- Opening Delimiter -

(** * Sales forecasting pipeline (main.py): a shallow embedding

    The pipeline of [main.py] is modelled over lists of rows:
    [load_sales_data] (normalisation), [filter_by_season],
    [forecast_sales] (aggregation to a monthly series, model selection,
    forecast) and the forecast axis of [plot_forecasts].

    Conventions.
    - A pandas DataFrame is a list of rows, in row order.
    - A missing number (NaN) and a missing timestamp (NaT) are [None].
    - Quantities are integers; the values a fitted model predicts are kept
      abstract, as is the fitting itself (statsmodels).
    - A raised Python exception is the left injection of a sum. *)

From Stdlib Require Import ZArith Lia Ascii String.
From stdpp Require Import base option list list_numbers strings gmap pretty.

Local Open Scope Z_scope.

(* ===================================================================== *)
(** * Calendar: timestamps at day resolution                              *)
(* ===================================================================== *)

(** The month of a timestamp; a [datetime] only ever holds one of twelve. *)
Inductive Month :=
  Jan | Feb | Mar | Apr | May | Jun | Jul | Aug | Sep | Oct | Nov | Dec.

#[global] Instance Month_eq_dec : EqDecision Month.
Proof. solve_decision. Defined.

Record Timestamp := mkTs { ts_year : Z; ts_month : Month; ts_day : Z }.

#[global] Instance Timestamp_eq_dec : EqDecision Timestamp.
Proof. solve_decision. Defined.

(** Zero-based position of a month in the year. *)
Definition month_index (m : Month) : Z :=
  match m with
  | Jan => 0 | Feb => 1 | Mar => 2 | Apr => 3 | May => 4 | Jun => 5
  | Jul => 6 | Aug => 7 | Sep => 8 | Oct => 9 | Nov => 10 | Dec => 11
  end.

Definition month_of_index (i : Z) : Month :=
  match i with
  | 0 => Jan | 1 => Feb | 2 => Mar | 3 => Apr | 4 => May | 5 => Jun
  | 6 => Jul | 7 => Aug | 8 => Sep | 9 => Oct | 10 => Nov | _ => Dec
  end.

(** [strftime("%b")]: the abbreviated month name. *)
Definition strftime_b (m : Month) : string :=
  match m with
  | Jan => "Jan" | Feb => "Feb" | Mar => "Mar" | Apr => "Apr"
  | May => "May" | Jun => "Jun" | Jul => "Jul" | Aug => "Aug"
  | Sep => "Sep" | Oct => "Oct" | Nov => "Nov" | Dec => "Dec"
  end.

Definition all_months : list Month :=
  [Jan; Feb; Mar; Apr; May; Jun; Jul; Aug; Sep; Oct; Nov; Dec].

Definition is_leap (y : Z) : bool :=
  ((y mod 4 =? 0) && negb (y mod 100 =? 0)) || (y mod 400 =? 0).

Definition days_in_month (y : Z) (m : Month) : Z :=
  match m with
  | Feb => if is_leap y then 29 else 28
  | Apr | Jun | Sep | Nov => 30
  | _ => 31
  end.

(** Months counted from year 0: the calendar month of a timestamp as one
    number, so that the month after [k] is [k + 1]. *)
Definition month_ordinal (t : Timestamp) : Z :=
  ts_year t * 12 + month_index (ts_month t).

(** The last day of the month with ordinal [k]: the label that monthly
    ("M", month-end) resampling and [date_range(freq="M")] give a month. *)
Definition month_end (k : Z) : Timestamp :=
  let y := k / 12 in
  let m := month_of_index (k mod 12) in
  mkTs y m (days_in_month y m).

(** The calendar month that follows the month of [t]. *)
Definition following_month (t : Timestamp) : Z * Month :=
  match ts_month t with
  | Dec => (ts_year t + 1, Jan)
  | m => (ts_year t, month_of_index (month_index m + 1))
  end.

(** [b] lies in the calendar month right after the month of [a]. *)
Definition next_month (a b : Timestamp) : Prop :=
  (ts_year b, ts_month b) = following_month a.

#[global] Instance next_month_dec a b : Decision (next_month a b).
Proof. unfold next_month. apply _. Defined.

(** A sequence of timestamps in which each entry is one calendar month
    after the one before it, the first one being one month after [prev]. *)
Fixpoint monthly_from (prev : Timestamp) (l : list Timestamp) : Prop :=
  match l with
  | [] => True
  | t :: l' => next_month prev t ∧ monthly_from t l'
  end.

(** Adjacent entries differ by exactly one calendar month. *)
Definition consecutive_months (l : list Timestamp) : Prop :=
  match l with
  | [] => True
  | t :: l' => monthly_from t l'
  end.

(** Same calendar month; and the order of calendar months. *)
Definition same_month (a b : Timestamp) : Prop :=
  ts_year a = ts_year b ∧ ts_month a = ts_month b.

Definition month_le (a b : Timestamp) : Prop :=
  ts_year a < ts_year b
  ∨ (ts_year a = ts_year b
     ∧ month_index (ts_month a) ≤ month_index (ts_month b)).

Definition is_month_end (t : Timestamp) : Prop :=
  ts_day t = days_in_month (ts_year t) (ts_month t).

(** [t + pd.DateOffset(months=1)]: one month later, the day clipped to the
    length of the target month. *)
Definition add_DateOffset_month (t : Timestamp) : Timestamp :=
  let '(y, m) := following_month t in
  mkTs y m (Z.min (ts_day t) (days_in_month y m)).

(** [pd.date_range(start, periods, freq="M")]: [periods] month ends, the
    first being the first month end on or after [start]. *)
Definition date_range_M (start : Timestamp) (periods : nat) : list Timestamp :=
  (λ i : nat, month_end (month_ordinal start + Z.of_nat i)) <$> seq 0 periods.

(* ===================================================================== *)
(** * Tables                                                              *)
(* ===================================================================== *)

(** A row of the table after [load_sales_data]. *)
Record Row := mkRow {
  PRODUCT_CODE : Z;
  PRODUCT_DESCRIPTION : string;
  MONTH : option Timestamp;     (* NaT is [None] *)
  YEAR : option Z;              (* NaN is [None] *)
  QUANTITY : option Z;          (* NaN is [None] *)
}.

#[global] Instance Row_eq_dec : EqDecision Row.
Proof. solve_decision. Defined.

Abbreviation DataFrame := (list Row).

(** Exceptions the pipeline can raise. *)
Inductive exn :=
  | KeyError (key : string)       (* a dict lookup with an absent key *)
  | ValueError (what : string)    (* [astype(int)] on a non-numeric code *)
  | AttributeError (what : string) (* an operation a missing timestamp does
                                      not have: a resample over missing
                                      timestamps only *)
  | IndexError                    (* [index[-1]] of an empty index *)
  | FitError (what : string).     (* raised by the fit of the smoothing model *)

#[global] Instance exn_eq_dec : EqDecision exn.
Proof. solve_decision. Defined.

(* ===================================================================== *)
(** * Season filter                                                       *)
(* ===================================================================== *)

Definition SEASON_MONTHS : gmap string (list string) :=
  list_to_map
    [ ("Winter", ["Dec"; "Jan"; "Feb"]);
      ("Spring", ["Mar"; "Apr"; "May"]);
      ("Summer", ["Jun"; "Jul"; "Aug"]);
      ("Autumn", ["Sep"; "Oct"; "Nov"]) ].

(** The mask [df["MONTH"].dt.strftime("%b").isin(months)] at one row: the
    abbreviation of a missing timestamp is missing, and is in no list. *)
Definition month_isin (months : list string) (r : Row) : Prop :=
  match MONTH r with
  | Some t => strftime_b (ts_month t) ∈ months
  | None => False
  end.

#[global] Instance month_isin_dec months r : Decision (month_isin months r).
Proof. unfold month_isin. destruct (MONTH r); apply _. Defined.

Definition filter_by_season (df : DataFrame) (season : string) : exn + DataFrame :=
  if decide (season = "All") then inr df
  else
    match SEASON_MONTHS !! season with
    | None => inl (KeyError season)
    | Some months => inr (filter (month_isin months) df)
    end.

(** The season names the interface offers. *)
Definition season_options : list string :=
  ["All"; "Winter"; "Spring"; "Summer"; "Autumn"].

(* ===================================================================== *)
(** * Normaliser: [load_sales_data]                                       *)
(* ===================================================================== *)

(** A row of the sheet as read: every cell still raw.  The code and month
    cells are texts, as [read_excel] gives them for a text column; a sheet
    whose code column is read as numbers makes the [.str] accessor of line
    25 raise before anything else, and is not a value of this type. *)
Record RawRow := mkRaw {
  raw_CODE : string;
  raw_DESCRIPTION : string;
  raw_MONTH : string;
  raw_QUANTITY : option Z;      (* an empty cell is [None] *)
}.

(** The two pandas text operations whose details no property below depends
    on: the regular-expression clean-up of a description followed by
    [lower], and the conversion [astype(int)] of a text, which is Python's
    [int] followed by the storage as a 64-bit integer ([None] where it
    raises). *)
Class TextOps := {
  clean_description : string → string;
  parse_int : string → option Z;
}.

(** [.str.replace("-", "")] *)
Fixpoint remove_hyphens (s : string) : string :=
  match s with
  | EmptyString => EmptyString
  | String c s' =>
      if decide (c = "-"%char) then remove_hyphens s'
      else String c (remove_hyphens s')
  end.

- Closing Delimiter -

Exercise aim: Each line of the data that includes "mkTs" should be copied.

Written solution:
Record Timestamp := mkTs { ts_year : Z; ts_month : Month; ts_day : Z }.
  mkTs y m (days_in_month y m).
  mkTs y m (Z.min (ts_day t) (days_in_month y m)).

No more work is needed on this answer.